Утром, окруженный своим штабом, Чарнецкий торжественно въезжает в Суботово. Он направляется прямо к церкви, где в то время только что кончилась обедня.
Народ начал было выходить из церкви, но, увидав приближение богато одетых всадников, остановился. Чарнецкий, сойдя с коня, направился прямо в церковь, а за ним и вся его свита. Старенький священник, служивший обедню, еще не успел разоблачиться, а потому, увидев входящих панов, вышел к ним навстречу с крестом.
— Прочь, поп! — крикнул на него Чарнецкий. — Мы не схизматики. Показывай, где могила Хмельницкого.
Перепуганный батюшка пошел к правому приделу.
— Здесь покоится тело раба божия Зиновия-Богдана, при жизни божиею милостию гетмана Украины, — робко выговорил он.
— Божиею милостию, — злобно улыбнулся гордый лях, — много чести.
Он подошел к гранитной плите и ткнул ее ногою.
— Поднять плиту! — громко сказал он.
Священник еще больше растерялся и испуганными глазами уставился на страшного гостя.
Чарнецкий обернулся к стоявшему в недоумении народу.
— Сейчас же принеси ломы! — скомандовал он. Бывшие в церкви некоторые из жолнеров бросились исполнять приказание своего вождя.
Ломы и топоры были скоро принесены. Плита была поднята. В темном каменном склепе виднелся массивный дубовый гроб. Свет, падавший сверху, освещал нижнюю его половину.
— Вынимайте гроб! — продолжал Чарнецкий.
— Ясновельможный, сиятельный князь! это святотатство! — с ужасом проговорил священник; крест дрожал у него в руках. — Пощади его кости, сиятельный…
— Молчать, поп! — крикнул на него обезумевший старик.

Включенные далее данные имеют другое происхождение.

Lemma delivery_complete_witness :
  let batches := [[manager_round_2]; [manager_round_1 3; manager_round_1 1]; [manager_round_1 2]] in
  ∃ bm ds, for_each deliver (BlockManager_new sample_context, sample_start) batches = Done (bm, ds) ∧
    known ds (reference manager_round_2) = true ∧ bm_suspended_blocks bm = ∅.
Proof.
  intros batches. assert (concat batches ≡ₚ manager_blocks) as Hperm.
  { unfold manager_blocks. cbn [concat app batches]. solve_Permutation. }
  destruct (delivery_complete sample_context manager_genesis manager_universe manager_universe_ok
    (BlockManager_new sample_context) sample_start batches manager_start_ok eq_refl eq_refl)
    as (bm & ds & Hrun & Hknown & Hs & _).
  - intros b Hb. apply manager_blocks_in. by rewrite <- Hperm.
  - intros b a Hb Ha Hgc. right. replace (gc_round sample_start) with 0%N in Hgc by (vm_compute; reflexivity).
    rewrite Hperm in Hb |- *. exact (manager_blocks_closed b a Hb Ha Hgc).
  - exists bm, ds. split; [exact Hrun|]. split; [|exact Hs]. apply Hknown; [cbn [concat app batches]; in_list|vm_compute; reflexivity].
Defined.

Lemma suspended_blocks_wait_for_missing_witness :
  ∃ sb m, bm_suspended_blocks manager_waiting.1 !! reference manager_round_2 = Some sb ∧
    m ∈ missing_blocks manager_waiting.1 ∧ linked_to manager_universe (sb_block sb) m.
Proof.
  destruct (bm_suspended_blocks manager_waiting.1 !! reference manager_round_2) as [sb|] eqn:Hr;
    [|vm_compute in Hr; discriminate Hr].
  destruct (suspended_blocks_wait_for_missing sample_context manager_genesis manager_universe manager_universe_ok
    manager_waiting.1 manager_waiting.2 _ sb manager_waiting_ok Hr) as (m & Hm & Hl & _).
  exists sb, m. split; [exact eq_refl|]. split; [exact Hm|exact Hl].
Defined.

Lemma gc_unsuspends_witness :
  ∃ bm ds, try_unsuspend_blocks_for_latest_gc_round manager_waiting.1 manager_waiting.2 = Done (bm, ds) ∧
    ∀ a, a ∈ dom (bm_missing_ancestors bm) → (gc_round ds < ref_round a)%N.
Proof.
  destruct (gc_unsuspends sample_context manager_genesis manager_universe manager_universe_ok
    manager_waiting.1 manager_waiting.2 manager_waiting_ok) as (bm & ds & out & Hrun & _ & _ & _ & Hkeys).
  exists bm, ds. split; [exact Hrun|exact Hkeys].
Defined.

Lemma committed_blocks_accepted_witness :
  ∃ bm ds out, try_accept_committed_blocks manager_waiting.1 manager_waiting.2 manager_blocks = Done (bm, ds, out) ∧
    known ds (reference manager_round_2) = true.
Proof.
  destruct (committed_blocks_accepted sample_context manager_genesis manager_universe manager_universe_ok
    manager_waiting.1 manager_waiting.2 manager_blocks manager_waiting_ok manager_blocks_in)
    as (bm & ds & out & Hrun & _ & Hk & _).
  - intros b a Hb Ha Hgc. right. replace (gc_round manager_waiting.2) with 0%N in Hgc by (vm_compute; reflexivity).
    exact (manager_blocks_closed b a Hb Ha Hgc).
  - exists bm, ds, out. split; [exact Hrun|]. apply Hk. unfold manager_blocks. in_list.
Defined.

Жолнеры бросились в склеп, и гроб был вынут.
— Поднимите крышку!
Топорами отбили крышку — и в очи Чарнецкому глянуло истлевшее лицо мертвого врага. Чарнецкий долго глядел в это лицо. Оно уже в гробу обросло седою бородой. Черные брови, казалось, сердито насупились, но из-под них уже не глядели глаза, перед которыми трепетала когда-то Речь Посполитая. Только широкий белый лоб оставался еще грозным…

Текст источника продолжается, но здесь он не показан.